Allora mi chiedo, se siamo totalmente capaci di metterci nei panni degli altri (o almeno spero) se questi sbagliano in un momento di frustrazione o di debolezza, perché invece dobbiamo ergerci a giudici morali quando gli stessi errori vengono compiuti su una bacheca di facebook? Perché se uno mi manda a cagare dopo che gli ho tagliato la strada, sono totalmente capace di comprendere, chiedere scusa e stringergli la mano, ma invece dovrei tirare in piedi un caso se quella stessa persona mi mandasse a cagare via Twitter dopo una discussione? Non saprei… io prima di guardare qualcuno dall’alto in basso e lanciare denunce, cercherei di mettermi nei suoi panni o di capire il contesto, no? Siamo così tanto presi dall’ideologia e dal dover giudicare da non essere neanche più capaci di metterci nei panni degli altri e comprendere? Magari sono io che sono stronzo, ma io non sono perfetto.
Infine, riguardo alla questione particolare, scusa ma da quando dire quel che ha detto quel tipo è configurabile in un reato? Non ha minacciato esplicitamente nessuno ne’ offeso esplicitamente nessuno. Ha solo detto che la sua situazione personale è disperata e che una persona disperata può fare cazzate da un momento all’altro.

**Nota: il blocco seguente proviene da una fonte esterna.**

(** Listing sandboxes is memory safe and forgetful only.  For any buffer
    size and whatever the kernel reports, [mountinfo_describe_all] never
    lets its offset leave the buffer, so the text always fits with its NUL,
    it returns 0, and it keeps the table invariant while it only removes
    bindings, never adds or alters one. *)
Theorem mountinfo_describe_all_safe (buflen : Z) s (Hb : 0 < buflen) (Hok : table_ok (tracked s)) :
  wp (mountinfo_describe_all buflen)
     (λ '(rc, buf) s', rc = 0 ∧ slen buf < buflen ∧ table_ok (tracked s') ∧
        tracked_map (tracked s') ⊆ tracked_map (tracked s)) s.
Proof.
  unfold mountinfo_describe_all. destruct (Z.eqb_spec buflen 0); [lia|].
  apply wp_bind. unfold read_table, wp at 1. apply wp_bind.
  apply (wp_meach (λ _ '(buf, off, _) s', slen buf < buflen ∧ 0 <= off < buflen ∧
    table_ok (tracked s') ∧ tracked_map (tracked s') ⊆ tracked_map (tracked s))).
  - split_and!; [done|lia|lia|done|done].
  - intros done i rest [[buf off] cnt] s1 _ (Hbuf & Hoff & Hok1 & Hsub).
    unfold describe_entry. apply wp_bind. unfold read_table, wp at 1.
    destruct (tracked s1 !! i) as [e|] eqn:Ei; [|by apply wp_ret].
    destruct (negb (tm_active e)); [by apply wp_ret|].
    apply wp_bind. eapply wp_mono; [apply wp_respects, statics_is_mounted|].
    intros b s2 Hst. cbv beta in Hst. injection Hst as Ht _ _ _.
    destruct b; simpl negb; cbv iota.
    + pose proof (describe_append_bounds buflen buf off (describe_line e) Hoff) as Hbd.
      destruct (describe_append buflen buf off (describe_line e)) as [buf' off'].
      apply wp_ret. rewrite Ht. tauto.
    + apply wp_bind. unfold update_table, with_table, wp. rewrite Ht. simpl.
      destruct (deactivate_slot_ok (tracked s1) i e Hok1 Ei) as [? ?].
      split_and!; [done|lia|lia|done|by etrans].
  - intros [[buf off] cnt] s1 (Hbuf & Hoff & Hok1 & Hsub).
    destruct (Z.eqb_spec cnt 0); apply wp_ret; [|done].
    split_and!; [done|by apply fit_lt; lia|done|done].
Qed.

Lemma is_mounted_stable content path s :
  (∀ w, k_do (ReadFile PROC_MOUNTINFO) w = (inr content, w)) →
  wp (mountinfo_is_mounted path) (λ b s', b = mounted_in content path ∧ tracked s' = tracked s) s.
Proof.
  intros Hproc. unfold mountinfo_is_mounted. apply wp_bind, wp_sys.
  intros r s' Hk Hst _ _. rewrite Hproc in Hk. injection Hk as <- _. injection Hst as Ht _ _ _.
  by apply wp_ret.
Qed.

E’ un modo di esprimersi centomila volte meno forte di quello che usano buona metà dei politici italiani in tv o nei social. Quindi, anche se sono d’accordo totalmente con il tuo discorso, trovo l’esempio poco calzante. Anche se l’avesse detto nella vita reale, avrei trovato un’esagerazione insulsa mandargli a casa la polizia.
Un paio di cose…
Il tipo non è mica stato arrestato, non è in galera, non gli hanno confiscato il computer. Sono arrivati dei poliziotti e gli hanno fatto qualche domanda in merito a quanto aveva scritto. Hanno capito che era l’equivalente di “mandare a cagare qualcuno che ti ha tagliato la strada” e la cosa credo sia finita lì.
Ci sono un paio di passaggi del tuo commento che vorrei capire bene prima di infilarmi in una risposta lunghissima.
“prima di guardare qualcuno dall’alto in basso e lanciare denunce, cercherei di mettermi nei suoi panni o di capire il contesto”
Perchè?
Per quale motivo mi devo mettere nei panni di uno che legge Catenaumana, TzeTze e tutta quella merda lì?
Per quale motivo devo *capire* uno che si forma culturalmente su Imolaoggi?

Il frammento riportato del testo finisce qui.